Characterisation of the neural basis underlying appetitive extinction & renewal in Cacna1c rats.

Recent studies have revealed impairments in Cacna1c ± heterozygous animals (a gene that encodes the Cav 1.2 L-type voltage-gated calcium channels and is implicated in risk for multiple neuropsychiatric disorders) in aversive forms of learning, such as latent inhibition, reversal learning or context discrimination. However, the role of Cav 1.2 L-type voltage-gated calcium channels in extinction of appetitive associations remains under-investigated. Here, we used an appetitive Pavlovian conditioning task and evaluated extinction learning (EL) with a change of context from that of training and test (ABA) and without such a change (AAA) in Cacna1c ± male rats versus their wild-type (WT) littermates. In addition, we used fluorescence in situ hybridization of somatic immediate early genes (IEGs) Arc and Homer1a expression to scrutinize associated changes in the medial prefrontal cortex and the amygdala. Cacna1c ± animals successfully adapt their responses by engaging in appetitive EL and renewal. However, the regional IEG expression profile changed.

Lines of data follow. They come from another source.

Lemma Init_Close_closes_remote_then_logFile_witness :
  exists evs,
    Logger_Close 1%nat (demo_world quiet_env false os_Stdout) =
      (Ret tt, add_events (EvLock :: evs ++ [EvUnlock])
                 (demo_world quiet_env false os_Stdout)) /\
    close_calls evs = [EvClose sentryFatalLog; EvClose os_Stdout].
Proof.
  destruct (Init_Close_closes_remote_then_logFile 1%nat false os_Stdout
              (demo_world quiet_env false os_Stdout) eq_refl eq_refl)
    as [evs [Hrun [Hcalls _]]].
  exists evs. split; [exact Hrun|exact Hcalls].
Defined.

(** ** The default logger in use *)

Lemma Init_calls_world e call rest :
  exists w',
    Init_calls (call :: rest) (boot_world e) =
      (Ret (seq 1 (List.length (call :: rest))), w') /\
    nth_error (heap w') (defaultLogger w') = Some (generated call) /\
    defaultLogger w' = 1%nat /\
    lock_held w' = false.
Proof.
  destruct (Init_calls_run (call :: rest) (boot_world e) bootstrap_logger eq_refl eq_refl)
    as [w' [Hrun [Hheap [Hdef Hfree]]]].
  exists w'. split; [exact Hrun|].
  simpl in Hdef. rewrite Hdef, Hheap. repeat split; assumption.
Qed.

(** X8.  The package function [Close()] closes the closers of the default
    logger only: after any number of [Init] calls these are the remote
    sink and the log file of the first call; the log files of later
    calls are not closed by it. *)
Theorem package_Close_closes_first_Init name verbose x logFile rest e :
  exists w evs,
    Init_calls ((name, verbose, x, logFile) :: rest) (boot_world e) =
      (Ret (seq 1 (S (List.length rest))), w) /\
    Close w = (Ret tt, add_events (EvLock :: evs ++ [EvUnlock]) w) /\
    close_calls evs =
      EvClose sentryFatalLog :: (if is_Closer logFile then [EvClose logFile] else []).
Proof.
  destruct (Init_calls_world e (name, verbose, x, logFile) rest)
    as [w [Hrun [Hd [_ Hfree]]]].
  exists w, (Close_events w (Init_logger verbose logFile)).
  split; [exact Hrun|]. split.
  - unfold Close, bind, get.
    exact (Init_Close_run (defaultLogger w) verbose logFile w Hd Hfree).
  - apply Init_Close_events.
Qed.

(** X9.  Before any [Init] the package function [Close()] closes nothing:
    on a default logger that is not initialized it only takes and
    releases the lock. *)
Theorem package_Close_before_Init w lg :
  nth_error (heap w) (defaultLogger w) = Some lg ->
  initialized lg = false ->
  lock_held w = false ->
  no_nil (closers lg) ->
  Close w = (Ret tt, add_events [EvLock; EvUnlock] w).
Proof.
  intros Hd Hi Hfree Hnn.
  pose proof (Logger_Close_yields (defaultLogger w) lg w Hd Hfree Hnn) as Hy.
  unfold yields in Hy. unfold Close, bind, get. rewrite Hy.
  unfold Close_events. now rewrite Hi.
Qed.

Lemma package_Close_before_Init_witness :
  Close (boot_world broken_env) =
  (Ret tt, add_events [EvLock; EvUnlock] (boot_world broken_env)).
Proof.
  apply (package_Close_before_Init (boot_world broken_env) bootstrap_logger);
    [reflexivity|reflexivity|reflexivity|constructor].
Defined.

Lemma built_generated call : built (generated call).
Proof. destruct call as [[[name verbose] x] logFile]. constructor. Qed.

Lemma default_logs_through lg s depth txt w :
  nth_error (heap w) (defaultLogger w) = Some lg ->
  built lg ->
  lock_held w = false ->
  is_severity s ->
  logs_through (d <- get defaultLogger ;; Logger_output d s depth txt) lg s depth txt w.
Proof.
  intros Hd Hb Hfree Hs.
  pose proof (built_sink_no_nil lg s Hb Hs) as Hnn.
  exists (output_events w lg s depth txt),
         (reached (env w) (hub_client w) (trace w ++ [EvLock])
                  (writers_of (lg_out (sink_of lg s)))
                  (output_record w lg s depth txt)).
  split.
  { unfold bind, get.
    exact (Logger_output_yields (defaultLogger w) lg s depth txt w Hd Hfree Hs Hnn). }
  split; [|apply write_calls_sink_events].
  destruct (writers_of (lg_out (sink_of lg s))) as [|wr ws] eqn:Hws;
    [|apply reached_pos].
  destruct Hb as [|verbose logFile].
  - rewrite bootstrap_sink in Hws by assumption. discriminate.
  - rewrite Init_logger_writers in Hws by assumption.
    apply app_eq_nil in Hws as [_ Hws]. discriminate.
Qed.

Section DefaultLogger.

Variable Arg : Type.
Variable fmt_Sprint : list Arg -> string.
Variable fmt_Sprintln : list Arg -> string.
Variable fmt_Sprintf : string -> list Arg -> string.

(** X10.  After any number of [Init] calls the twelve package functions
    [Info] ... [Errorf] log through the logger of the first call: each
    returns, and under the lock hands one record -- the text that
    [fmt.Sprint], [fmt.Sprintln] or [fmt.Sprintf] makes of its arguments,
    at its severity and depth -- to the writers of that logger's sink,
    whatever later [Init] calls were given. *)
Theorem package_calls_log_through_first_Init call rest e depth format v :
  exists w,
    Init_calls (call :: rest) (boot_world e) =
      (Ret (seq 1 (S (List.length rest))), w) /\
    let lg := generated call in
    logs_through (Info Arg fmt_Sprint v) lg sInfo 0 (fmt_Sprint v) w /\
    logs_through (InfoDepth Arg fmt_Sprint depth v) lg sInfo depth (fmt_Sprint v) w /\
    logs_through (Infoln Arg fmt_Sprintln v) lg sInfo 0 (fmt_Sprintln v) w /\
    logs_through (Infof Arg fmt_Sprintf format v) lg sInfo 0 (fmt_Sprintf format v) w /\
    logs_through (Warning Arg fmt_Sprint v) lg sWarning 0 (fmt_Sprint v) w /\
    logs_through (WarningDepth Arg fmt_Sprint depth v) lg sWarning depth (fmt_Sprint v) w /\
    logs_through (Warningln Arg fmt_Sprintln v) lg sWarning 0 (fmt_Sprintln v) w /\
    logs_through (Warningf Arg fmt_Sprintf format v) lg sWarning 0 (fmt_Sprintf format v) w /\
    logs_through (Error Arg fmt_Sprint v) lg sError 0 (fmt_Sprint v) w /\
    logs_through (ErrorDepth Arg fmt_Sprint depth v) lg sError depth (fmt_Sprint v) w /\
    logs_through (Errorln Arg fmt_Sprintln v) lg sError 0 (fmt_Sprintln v) w /\
    logs_through (Errorf Arg fmt_Sprintf format v) lg sError 0 (fmt_Sprintf format v) w.
Proof.
  destruct (Init_calls_world e call rest) as [w [Hrun [Hd [_ Hfree]]]].
  exists w. split; [exact Hrun|].
  pose proof (built_generated call) as Hb.
  cbv zeta.
  repeat split;
    apply default_logs_through; try assumption; unfold is_severity; auto.
Qed.
(** * KiBot: the [pcb_print] and [blender_export] outputs

    A shallow embedding of [kibot/out_pcb_print.py] and
    [kibot/out_blender_export.py], and the properties of the two outputs
    proved over it.

    The Python code is sequential glue around a file system, a PDF library
    (PyPDF2), the KiCad plot controller and the Blender executable.  The
    file system is a finite map from path names to PDF documents, Python
    exceptions are a result type, and the functions that touch the file
    system live in a small state-and-exception monad.  What the external
    engines compute (the plot of a layer, the merge of two pages) is kept
    abstract in type classes, the way the Python code only sees their
    interface. *)

From Stdlib Require Import Ascii QArith.
From stdpp Require Import base gmap strings list pretty.

Local Open Scope Z_scope.

(** ** Python values the code handles *)

(** Python [float] (and the [Decimal] behind PyPDF2's [FloatObject]): only
    the operations the sources apply to such numbers are required. *)
Class PyFloat := {
  float : Type;
  float_of_Z : Z → float;            (* int to float, and literals like 1.0 *)
  float_lit : Q → float;              (* a literal like 3.33 *)
  float_add : float → float → float;
  float_mul : float → float → float;
  float_div : float → float → float;
  float_neg : float → float;
  float_eqb : float → float → bool;
  float_str : float → string;        (* str(x) *)
}.

(** The instance used to run the model on concrete inputs: exact rationals. *)
Definition Q_str (x : Q) : string :=
  pretty (Qnum x) +:+ "/" +:+ pretty (Zpos (Qden x)).

Definition Q_PyFloat : PyFloat := {|
  float := Q;
  float_of_Z := inject_Z;
  float_lit := id;
  float_add := Qplus;
  float_mul := Qmult;
  float_div := Qdiv;
  float_neg := Qopp;
  float_eqb := Qeq_bool;
  float_str := Q_str;
|}.

(** Exceptions that leave the modelled functions. *)
Inductive exn :=
  | KiPlotConfigurationError (msg : string)
  | UnboundLocalError (name : string)
  | IndexError
  | ValueError
  | KeyError
  | TypeError
  | FileNotFoundError.

Inductive result (A : Type) :=
  | Ok (a : A)
  | Raise (e : exn).
Arguments Ok {A} a.
Arguments Raise {A} e.

(** [os.path.join] of two components (posixpath). *)
Module posixpath.
Definition startswith_sep (b : string) : bool :=
  match b with String "/"%char _ => true | _ => false end.

Fixpoint endswith_sep (a : string) : bool :=
  match a with
  | "" => false
  | String c "" => bool_decide (c = "/"%char)
  | String _ a' => endswith_sep a'
  end.

Definition join (a b : string) : string :=
  if startswith_sep b then b
  else if bool_decide (a = "") || endswith_sep a then a +:+ b
  else a +:+ "/" +:+ b.
End posixpath.

(** ** PDF documents as PyPDF2 presents them *)

Section pdf.
Context `{PyFloat}.

Inductive pdf_object :=
  | NumberObject (n : Z)
  | FloatObject (d : float)
  | BooleanObject (b : bool)
  | NameObject (s : string)
  | TextStringObject (s : string)
  | NullObject.

(** One entry of [ContentStream.operations]: (operands, operator). *)
Local Abbreviation operation := (list pdf_object * string)%type.
Lemma name_is_reserved_before_connect_witness :
  mandatory_missing Scenario.cabin = false
  /\ mandatory_missing Scenario.cabin_again = false
  /\ name Scenario.cabin_again = name Scenario.cabin
  /\ snd (startup Scenario.w Scenario.cabin) = Throw "Error: login failed"
  /\ Forall (fun c => mandatory_missing c = false)
            ([Scenario.home] ++ Scenario.cabin :: [Scenario.office])
  /\ NoDup (map name ([Scenario.home] ++ Scenario.cabin :: [Scenario.office]))
  /\ didFinishLaunching Scenario.w
       ([Scenario.home] ++ Scenario.cabin
          :: [Scenario.office] ++ Scenario.cabin_again :: [Scenario.workshop])
     = flat_map (accepted Scenario.w)
                ([Scenario.home] ++ Scenario.cabin :: [Scenario.office])
       ++ [unique_warning Scenario.cabin_again].
Proof.
  assert (Hok : Forall (fun c => mandatory_missing c = false)
                       ([Scenario.home] ++ Scenario.cabin :: [Scenario.office]))
    by (repeat constructor).
  assert (Hnd : NoDup (map name ([Scenario.home] ++ Scenario.cabin :: [Scenario.office]))).
  { repeat constructor; simpl; intuition discriminate. }
  split; [reflexivity|]. split; [reflexivity|]. split; [reflexivity|].
  split; [reflexivity|]. split; [exact Hok|]. split; [exact Hnd|].
  exact (proj2 (proj2 (proj2
           (name_is_reserved_before_connect
              Scenario.w Scenario.cabin Scenario.cabin_again eq_refl eq_refl eq_refl)))
           [Scenario.home] [Scenario.office] [Scenario.workshop] Hok Hnd).
Defined.
(** * create_appimage.py: a shallow embedding and its specification

    The script [packaging/linux/appimage/create_appimage.py] assembles an
    AppImage for the [diskfmt] binary.  It is a linear orchestration of
    file-system operations, two downloads and a handful of external
    processes.  This development embeds it as a state-and-exception monad
    over an explicit world (environment variables, file system, the two
    output streams, and a log of the interactions with the outside), and
    proves the properties the specification states about it.

    What the script cannot decide by itself is taken from a record of
    externals: the answers of the network, of the spawned programs, of the
    [PATH] lookup, of the TOML parser, the removals the operating system
    refuses, and whether the script runs as root.  Everything else is
    computed. *)

From Stdlib Require Import ZArith String Ascii List Lia DecimalString.
From stdpp Require Import base option list strings gmap.

Open Scope string_scope.
Open Scope list_scope.
Open Scope Z_scope.

(** ** Text *)

Definition LF : ascii := "010"%char.
Definition CR : ascii := "013"%char.
Definition newline : string := String LF "".

(** [text.startswith(pre)] *)
Fixpoint startswith (pre text : string) : bool :=
  match pre, text with
  | EmptyString, _ => true
  | String a pre', String b text' => Ascii.eqb a b && startswith pre' text'
  | String _ _, EmptyString => false
  end.

(** [sub in text], Python's substring test. *)
Fixpoint contains (sub text : string) : bool :=
  startswith sub text ||
  match text with
  | EmptyString => false
  | String _ rest => contains sub rest
  end.
(* ===== verification/_CoqProject ===== *)
-Q . S2P
Prelude.v
RustStr.v
Text.v
RustNet.v
Varint.v
Frame.v
Pump.v
BufPool.v
Tls.v
Buffers.v
Pool.v
Auth.v
Validator.v
Config.v
Parser.v
Process.v
Manager.v
HttpServer.v
ReadBack.v
StandardLink.v
Activity.v
Outbound.v
Inbound.v
Bridge.v
Duet.v
Listeners.v
Main.v
Control.v
EndToEnd.v
Startup.v
ProcessTests.v
ConfigTests.v
HttpTests.v
ParserTests.v
GunTests.v
AccessTests.v
DaemonTests.v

For the EL occurring in the same context, Cacna1c ± animals presented higher IEG expression in the infralimbic cortex and the central amygdala than controls. The prelimbic region presented a larger neural ensemble in Cacna1c ± than WT animals, co-labelled for the time window of EL in the original context and prolonged exposure to the unrewarded context. With a context change, the Cacna1c ± infralimbic region displayed higher IEG expression during renewal than controls. Taken together, our findings provide novel evidence of distinct brain activation patterns occurring in Cacna1c ± rats after appetitive extinction and renewal despite preserved behavioral responses. This article is part of the Special Issue on "L-type calcium channel mechanisms in neuropsychiatric disorders".